Jusque-là, le pouvoir de Christophe Pallez, déontologue de l’Assemblée Nationale, ne relevait que de la médiation. À moins que les faits soient suffisamment graves pour saisir la justice, il ne pouvait qu’encourager au dialogue et n’exercer aucune contrainte à l’égard du député. Avec une modification du code de déontologie, les députés seront désormais tenus à un «devoir d’exemplarité» et des sanctions internes à l’Assemblée pourront être appliquées.

L’objectif principal de cette évolution est surtout de relancer une dynamique autour de la cellule anti-harcèlement lancée en février 2020 au Palais Bourbon. Un dispositif téléphonique joignable 24 heures sur 24 et 7 jours sur 7 par les collaborateurs comme par le personnel de l’Assemblée. L’initiative, saluée par les salariés de l’institution, peine cependant à libérer la parole. Avec seuls 24 appels en 2021 d’après le rapport annuel sur la déontologie publié mardi, la cellule déçoit, et pour plusieurs raisons.

Rapport déséquilibré

Victoria Jolly, collaboratrice parlementaire et présidente de l’Association des collaborateurs progressistes le constate par exemple : ses collègues harcelés ont davantage tendance à se tourner vers les associations ou les syndicats que vers la cellule. En cause, selon elle, le sentiment partagé d’un manque d’efficacité. «Quand un député est signalé pour la 4e fois depuis le début de la mandature, que tout le monde sait qu’il est profondément malveillant mais que rien ne bouge… Forcément, il y a une frustration».

Les annonces de Richard Ferrand pourront-elles encourager les collaborateurs concernés à parler ? Difficile à dire pour Victoria Jolly, car il règne selon elle un «vrai rapport déséquilibré entre le député et son employé». «Les collaborateurs ont le sentiment que signaler la situation ne pourra qu’empirer les choses. Ils n’ont pas la force de s’opposer à l’élu parce qu’ils savent que la balance penchera toujours en leur faveur». Alors, quand un collègue se tourne vers elle pour savoir quoi faire, elle les informe : la cellule n’est pas inutile selon elle, les 5 séances de psychologue financées «permettent de mettre des mots sur la situation, d’aider à comprendre que ce ne sont pas eux les responsables». En revanche, elle les prévient : «S‘ils veulent que la situation évolue vraiment, il faut plutôt démissionner».

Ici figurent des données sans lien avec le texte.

(** * oflight.py: orientation-flight priority points and slotting

    A shallow embedding of [oflight.py] and the properties of its scoring
    and slotting pipeline.

    Conventions of the embedding.
    - A Python [str] is a [string]; a character is a code point below 256.
    - A Python [int] is a [Z].
    - A cell of a pandas table is a [cell]: the missing value NaN, a text,
      or an integer (other floats, booleans and dates do not occur in the
      columns the program reads).
    - A row ([pd.Series] with unique labels) is a [gmap string cell]; a
      lookup that finds nothing is Python's [KeyError].
    - Code that can raise returns a [result]; [datetime.now()] is the
      explicit argument [today].
    - Library calls ([str.strip], [str.split], [datetime.strptime],
      [DataFrame.sort_values], ...) are modelled next to their callers. *)

From Stdlib Require Import ZArith Ascii String List Permutation Sorted Mergesort Orders Lia Bool.
From Stdlib Require Import Numbers.DecimalString.
From stdpp Require Import base option list sorting gmap strings sets fin_maps.

Local Open Scope Z_scope.

(* ===================================================================== *)
(** ** Python strings *)
(* ===================================================================== *)

Module PyStr.

Definition code (c : ascii) : Z := Z.of_N (N_of_ascii c).

(** [str.isspace] on one character (code points below 256). *)
Definition isspace (c : ascii) : bool :=
  let n := code c in
  ((9 <=? n) && (n <=? 13)) || ((28 <=? n) && (n <=? 32))
  || (n =? 133) || (n =? 160).

(** The regular expression class [\d] (code points below 256). *)
Definition isdigit (c : ascii) : bool :=
  let n := code c in (48 <=? n) && (n <=? 57).

Definition digit_value (c : ascii) : Z := code c - 48.

(** [str.lower] on one character, ASCII letters. *)
Definition lower (c : ascii) : ascii :=
  let n := code c in
  if (65 <=? n) && (n <=? 90) then ascii_of_N (Z.to_N (n + 32)) else c.

Fixpoint lstrip (s : string) : string :=
  match s with
  | EmptyString => EmptyString
  | String c r => if isspace c then lstrip r else s
  end.

Definition rstrip (s : string) : string :=
  String.rev (lstrip (String.rev s)).

(** [s.strip()] *)
Definition strip (s : string) : string := rstrip (lstrip s).

(** [s.split(sep)] for a one-character separator. *)
Fixpoint split_go (sep : ascii) (cur : string) (s : string) : list string :=
  match s with
  | EmptyString => [String.rev cur]
  | String c r =>
      if Ascii.eqb c sep then String.rev cur :: split_go sep EmptyString r
      else split_go sep (String c cur) r
  end.

Definition split (sep : ascii) (s : string) : list string :=
  split_go sep EmptyString s.

(** Truth value of a string: [bool(s)]. *)
Definition truthy (s : string) : bool :=
  match s with EmptyString => false | _ => true end.

(** [str(n)] for an integer. *)
Definition of_int (n : Z) : string := NilZero.string_of_int (Z.to_int n).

Car collaborateur parlementaire est un métier particulier : il implique d’effectuer des horaires extensibles, d’être «joignable et mobilisable, même à 22 heures, raconte un collaborateur. Être contacté à 22 heures pour assister à une interview, c’est notre travail. En revanche, être harcelé de SMS sur des sujets qui ne sont pas professionnels, ça, c’est du harcèlement». Difficile, donc, de trouver un équilibre et de savoir où placer la limite avec son député employeur. En résulte un sentiment de culpabilité, l’impression de ne pas être à la hauteur face aux exigences de l’élu, et de fait une forme d’autocensure.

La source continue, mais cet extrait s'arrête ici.